Ring markets its cameras, mounted as doorbells as a security means that act like a privatized neighborhood watch while the user was away. The staff at Ring was able to gain access to the cameras inside as well as outside the home, depending on where the devices were positioned. Ring has been accused of mishandling videos collected by the smart device and failing to protect the footage with encryption. The Ring customer’s email address is enough to get access to cameras from user’s home.
According to The Information and The Intercept, Ring’s video annotation team would watch camera footage and tag objects, humans and other things in the video clips so that its object recognition software could better itself.
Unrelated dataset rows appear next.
Lemma add_value_ok s k vs v :
  ds_holds (hdf_data s) k vs -> vs <> [] -> Z.of_nat (length vs) < 10 ^ 9 ->
  exists s', add_value s [Q; k] v = Ret (STATUS_OK, s') /\ hdf_data s' = ds_add (hdf_data s) k vs v.
Proof.
  intros [Hv Hc Hi] Hne Hlen. unfold add_value.
  assert (forall n : nat, Z.of_nat n < 10 ^ 9 -> snprintf 10 (format_d (Z.of_nat n)) = format_d (Z.of_nat n)) as Hs.
  { intros n Hn. apply snprintf_fits. pose proof (format_d_length 8 (Z.of_nat n)). lia. }
  rewrite hdf_obj_child_law.
  destruct vs as [|x vs]; [done|]. destruct vs as [|y vs].
  - rewrite Hc. cbn [length Nat.ltb Nat.leb head].
    rewrite (hdf_obj_value_law s [Q; k] (Some x)) by done.
    destruct (set_item s k 0 x) as (s1 & E1 & D1).
    change (b! "0") with (format_d (Z.of_nat 0)). rewrite E1, decide_True by done.
    change (format_d 1) with (format_d (Z.of_nat 1)). rewrite Hs by lia.
    destruct (set_item s1 k 1 v) as (s2 & E2 & D2). exists s2. rewrite E2. split; [done|].
    rewrite D2, D1. done.
  - destruct (ds_children (hdf_data s) [Q; k]) as [|q l] eqn:E.
    { cbn in Hc. done. }
    cbn [head]. pose proof (count_all_children s [Q; k]) as Hcount.
    rewrite hdf_obj_child_law, E in Hcount. cbn [head] in Hcount. rewrite Hcount. cbn [obind].
    assert (length (q :: l) = length (x :: y :: vs)) as ->.
    { rewrite Hc. cbn [length Nat.ltb Nat.leb]. by rewrite length_map, length_seq. }
    rewrite Hs by done. destruct (set_item s k (length (x :: y :: vs)) v) as (s2 & E2 & D2).
    exists s2. by rewrite E2.
Qed.
(** C26.  While there is memory cgi_init succeeds on every environment, query string and
    Cookie header.  Each variable of its tables is in the data set under its name (the
    last one set, when several have the same name), whatever the query and the cookies
    say, and outside CGI, HTTP, Cookie and Query nothing has changed: a client cannot
    write to Config or CookieAuthority. *)
Theorem cgi_init_imports s g g' reg reg' w e :
  bad_names_rejected -> (forall k, cgiwrap_getenv w k = (STATUS_OK, e k)) ->
  init_exceptions g reg = (STATUS_OK, g', reg') ->
  exists cgi, cgi_init (Some s) true STATUS_OK g reg w = Ret (STATUS_OK, Some cgi, g', reg') /\
    (forall env name v, last_set e CGIVars env name -> e (bytes_of_string env) = Some v ->
       hdf_get_value (hdf cgi) [] (b! "CGI." ++ bytes_of_string name) None = Some v) /\
    (forall env name v, last_set e HTTPVars env name -> e (bytes_of_string env) = Some v ->
       hdf_get_value (hdf cgi) [] (b! "HTTP." ++ bytes_of_string name) None = Some v) /\
    (forall q, Forall (fun t => head q <> Some t) [b! "CGI"; b! "HTTP"; b! "Cookie"; b! "Query"] ->
       ds_find (hdf_data (hdf cgi)) q = ds_find (hdf_data s) q).
Proof.
  intros Hbad Henv Hinit. unfold cgi_init. rewrite Hinit, decide_True by done. cbn [negb].
  set (my := mkCGI _ _ _ _ _ _ _). unfold cgi_pre_parse. change (hdf my) with s.
  destruct (import_vars_ok w e (b! "CGI.") (b! "CGI") CGIVars s Henv) as (s1 & -> & O1 & _ & V1);
    [by vm_compute|done|]. rewrite decide_True by done.
  destruct (import_vars_ok w e (b! "HTTP.") (b! "HTTP") HTTPVars s1 Henv) as (s2 & -> & O2 & _ & V2);
    [by vm_compute|done|]. rewrite decide_True by done.
  destruct (parse_cookie_only s2 Hbad) as (s3 & -> & O3). cbn [obind]. rewrite decide_True by done.
  rewrite hdf_get_copy_law, decide_True by done.
  set (query := hdf_get_value s3 [] (b! "CGI.QueryString") None).
  assert (exists s4, match query with
    | Some query => _parse_query (set_hdf s3 my) query | None => Ret (STATUS_OK, set_hdf s3 my) end
    = Ret (STATUS_OK, set_hdf s4 my) /\ only Q s3 s4) as (s4 & -> & O4).
  { destruct query as [q|]; [|by exists s3].
    destruct (parse_query_only (set_hdf s3 my) q Hbad) as (s4 & E & O4). exists s4. by rewrite E. }
  cbn [obind]. rewrite !decide_True by done. eexists. split; [done|]. cbn [hdf set_hdf].
  assert (forall prefix name t env x, x = (env, name) ->
    prefix = b! "CGI." /\ t = b! "CGI" /\ In x CGIVars \/ prefix = b! "HTTP." /\ t = b! "HTTP" /\ In x HTTPVars ->
    good_name (prefix ++ bytes_of_string name) /\
    head (split_dots (prefix ++ bytes_of_string name)) = Some t) as Hname.
  { intros prefix name t env x -> Hx.
    assert (var_ok prefix (env, name) = true /\ head (split_dots prefix) = Some t) as [Hv <-].
    { destruct Hx as [(-> & -> & Hin)|(-> & -> & Hin)]; (split; [|done]).
      - assert (forallb (var_ok (b! "CGI.")) CGIVars = true) as Hall by by vm_compute.
        rewrite forallb_forall in Hall. by apply Hall.
      - assert (forallb (var_ok (b! "HTTP.")) HTTPVars = true) as Hall by by vm_compute.
        rewrite forallb_forall in Hall. by apply Hall. }
    unfold var_ok in Hv. cbn [snd] in Hv.
    rewrite !andb_true_iff, !bool_decide_eq_true in Hv. by destruct Hv as [[_ ?] ?]. }
  assert (forall l env name, last_set e l env name -> In (env, name) l) as Hin.
  { intros l env name (l1 & l2 & -> & _). apply in_app_iff. right. by left. }
  split_and!.
  - intros env name v Hl Hv. pose proof (Hin _ _ _ Hl) as Hi.
    destruct (Hname (b! "CGI.") name (b! "CGI") env (env, name)) as [Hg Hh]; [done|by left|].
    apply hdf_get_value_law; [done|]. cbn [app]. rewrite O4, O3, O2 by (rewrite Hh; by vm_compute). by apply (V1 env).
  - intros env name v Hl Hv. pose proof (Hin _ _ _ Hl) as Hi.
    destruct (Hname (b! "HTTP.") name (b! "HTTP") env (env, name)) as [Hg Hh]; [done|by right|].
    apply hdf_get_value_law; [done|]. cbn [app]. rewrite O4, O3 by (rewrite Hh; by vm_compute). by apply (V2 env).
  - intros q Hq. rewrite !List.Forall_cons_iff in Hq. destruct Hq as (H1 & H2 & H3 & H4 & _).
    by rewrite O4, O3, O2, O1.
Qed.
End Imported.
Ring responded to this post stating, “We take the privacy and security of our customers’ personal information extremely seriously. In order to improve our service, we view and annotate certain Ring video recordings. These recordings are sourced exclusively from publicly shared Ring videos from the Neighbors app (in accordance with our terms of service), and from a small fraction of Ring users who have provided their explicit written consent to allow us to access and utilize their videos for such purposes. Ring employees do not have access to livestreams from Ring products.
We have strict policies in place for all our team members. We implement systems to restrict and audit access to information. We hold our team members to a high ethical standard and anyone in violation of our policies faces discipline, including termination and potential legal and criminal penalties. In addition, we have zero tolerance for abuse of our systems and if we find bad actors who have engaged in this behavior, we will take swift action against them.”
Amazon's legit been sending out notices saying sorry we exposed your email address. Seems likely related to this https://t.co/21cRB2dHTk… Besides the brevity, what's giving people pause is they sign the email https://t.co/KDiteRFaeR Why cap the "a" and why no https://? Strange pic.twitter.com/mwty3GmCN1
— briankrebs (@briankrebs) November 21, 2018
Because of the privacy concerns, users are now skeptical about using Ring’s smart doorbell. One comment on HackerNews read, “The ring doorbell is installed at your front door. It records pretty much all movement to and from your house. It records audio at the doorstep, so if you’re having a conversation with anyone at your doorstep, that gets recorded too.” Another user commented, “If some rando gets my ring doorbell footage and figures out where I live, that’s hard to undo. If someone steals my stuff and gets away with it because I didn’t have a ring doorbell, that’s annoying but much easier to recover from. We are talking about the difference between an insurance claim and moving house.”
According to a few users, this device is prone to DDOS attacks. One of the users commented, “Aside from the 700 person team given access to live video feeds and customer databases, the lack of proper security of this product makes it a PRIME target for DDOS attacks that could cripple infrastructure.”
But few users are in the favor of such devices as they find them safe and convenient to use. One user commented, “These devices are extremely popular in my neighborhood, and cost/convenience is the only thing keeping them from being universal.” Another user commented, “I’d say, yes. I’ve been able to watch that many people see the ring (they see the camera), and they back right off the porch. It’s been awesome in this respect, people simply ring it less.”
Some users believe such surveillance devices shouldn’t use cloud but instead have data stored locally. Others are now looking out for alternatives like Xiaomi Dafang camera, RCA doorbell camera, and Blue Iris.
This news surely makes one reflect on how home appliances could get monitored by companies or hackers and personal data might get misused.
Note: We have edited this news to include the response from the Ring team to our post.